CCA Texas Participates in Smooth Cordgrass Seed Harvesting for Dickinson Bayou Wetlands Restoration

Kim Ogonoski
CCA Texas Participates in Smooth Cordgrass Seed Harvesting for Dickinson Bayou Wetlands Restoration
Jan Culbertson and Matt Singer collecting cordgrass seed.
The Texas Parks and Wildlife Department (TPWD) Dickinson Bayou Wetlands Restoration Project will utilize a previously proven technology and conservation approach to maximize the restoration of up to ten acres of intertidal marsh complex habitat and enhancement and protection for up eighteen acres of existing intertidal emergent marsh. This technology and conservation approach has been extensively used for restoring wetlands and enhancing fish and wildlife habitats during the widening and deepening of the Houston Ship Channel.

This project includes constructing approximately 2,405 linear feet of earthen containment berms and 1,818 linear feet of rock-armored earthen berms to protect the 27.7 acre restoration site. Approximately 28,521 cubic yards of clay material will be used to construct three containment areas, and approximately 6,545 tons of limestone rock will be placed on the outer slopes of these earthen containment berms. Intertidal marsh complex will be created inside these containment units by mechanically or hydraulically dredging approximately 81,735 cubic yards of material from the shallow water areas within the main channel, designated as the project's borrow site. These sediments will be placed at specific elevations to create intertidal and high level marsh habitat.

"Without this project," said Jan Culbertson, Coastal Ecologist for TPWD Coastal Fisheries, "the existing marsh would be lost through conversion to open-water habitat in the next twenty-five years."

This restoration project will protect existing habitats, restore wetland habitats, increase water quality functions in an impaired water body, enhance recreational fishing opportunities, and provide erosion protection for wetland habitats that are integral to the Texas Gulf Coast and the Galveston Bay estuarine ecosystem. The direct benefits of this project will result in improved fish and wildlife habitat, increased productivity of nursery fish and benthic species, as well as improved water quality and storm water filtration in Dickinson Bayou.
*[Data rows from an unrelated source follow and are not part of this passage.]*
(** The parts of an entry that are left when a range is taken out of it; [None]: it
    stays as it is. *)
Definition subtract_lock (found lock : fsal_lock_param_t) : option (list fsal_lock_param_t) :=
  let found_end := lock_end found in
  let range_end := lock_end lock in
  if range_end <? lock_start found then None
  else if found_end <? lock_start lock then None
  else if (lock_start lock <=? lock_start found) && (found_end <=? range_end) then Some []
  else
    Some ((if lock_start found <? lock_start lock
           then [set_range found (lock_start found) (lock_start lock - lock_start found)] else []) ++
          (if range_end <? found_end
           then [set_range found (wrap_u 64 (range_end + 1))
                   (if found_end =? UINT64_MAX then 0 else found_end - range_end)] else [])).

(** ** The list of a file *)

Section lock.
  (** Owners; two structures with the same contents are the same owner. *)
  Context {O : Type} `{EqDecision O}.
  (** The FSAL: whether it supports locks, and blocking locks of its own, and an operation
      on a lock with the status it is converted to and the lock in the way. *)
  Variables (F : Type) (fso_lock_support fso_lock_support_async_block : bool).
  Variable (lock_op2 : F -> O -> fsal_lock_op_t -> fsal_lock_param_t -> F * state_status_t * fsal_lock_param_t).
  (** Handing a GRANTED message to the thread that sends it, and whether an export is
      not being removed. *)
  Variables (state_async_schedule : F -> F * state_status_t) (export_ready : nat -> bool).

(** [sle_owner] is NULL once the entry was taken off the list. The state of an entry is
    its sequence number; there is none for some owners. *)
Record state_lock_entry_t := MkEntry {
  sle_addr : nat;
  sle_export : nat;
  sle_owner : option O;
  sle_state : option Z;
  sle_blocked : state_blocking_t;
  sle_block_data : option state_block_data_t;
  sle_ref_count : Z;
  sle_lock : fsal_lock_param_t }.

(** The list, the entries that are alive but not on it, the list of blocked locks, the
    references to the file that are held for the list, and the grants under way. *)
Record state_hdl := MkHdl {
  lock_list : list state_lock_entry_t;
  off_list : list state_lock_entry_t;
  next_addr : nat;
  state_blocked_locks : list nat;
  list_refs : Z;
  ht_lock_cookies : list (nat * nat);
  next_cookie : nat;
  fsal : F }.

Definition set_list (s : state_hdl) (l : list state_lock_entry_t) : state_hdl :=
  MkHdl l (off_list s) (next_addr s) (state_blocked_locks s) (list_refs s) (ht_lock_cookies s) (next_cookie s) (fsal s).
Definition set_off (s : state_hdl) (l : list state_lock_entry_t) : state_hdl :=
  MkHdl (lock_list s) l (next_addr s) (state_blocked_locks s) (list_refs s) (ht_lock_cookies s) (next_cookie s) (fsal s).
Definition set_next (s : state_hdl) (n : nat) : state_hdl :=
  MkHdl (lock_list s) (off_list s) n (state_blocked_locks s) (list_refs s) (ht_lock_cookies s) (next_cookie s) (fsal s).
Definition set_blocked (s : state_hdl) (l : list nat) : state_hdl :=
  MkHdl (lock_list s) (off_list s) (next_addr s) l (list_refs s) (ht_lock_cookies s) (next_cookie s) (fsal s).
Definition add_refs (s : state_hdl) (n : Z) : state_hdl :=
  MkHdl (lock_list s) (off_list s) (next_addr s) (state_blocked_locks s) (list_refs s + n) (ht_lock_cookies s) (next_cookie s) (fsal s).
Definition set_cookies (s : state_hdl) (c : list (nat * nat)) (n : nat) : state_hdl :=
  MkHdl (lock_list s) (off_list s) (next_addr s) (state_blocked_locks s) (list_refs s) c n (fsal s).
Definition set_fsal (s : state_hdl) (f : F) : state_hdl :=
  MkHdl (lock_list s) (off_list s) (next_addr s) (state_blocked_locks s) (list_refs s) (ht_lock_cookies s) (next_cookie s) f.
Additional benefits of this project will provide increased natural resource educational opportunities and boating access to Dickinson Bayou.

Coastal Conservation Association Texas (CCA Texas) is a non-profit marine conservation organization comprised of tens of thousands of recreational anglers and coastal outdoor enthusiasts. CCA Texas has provided $75,000 in funding to the Dickinson Bayou Wetlands Restoration Project.

"I think the biggest challenge for most of these projects is funding," said Matt Singer, Conservation Lands Manager for the Galveston Bay Foundation. "Funding is a major issue that we run up against. Fortunately we have great project partners like Coastal Conservation Association."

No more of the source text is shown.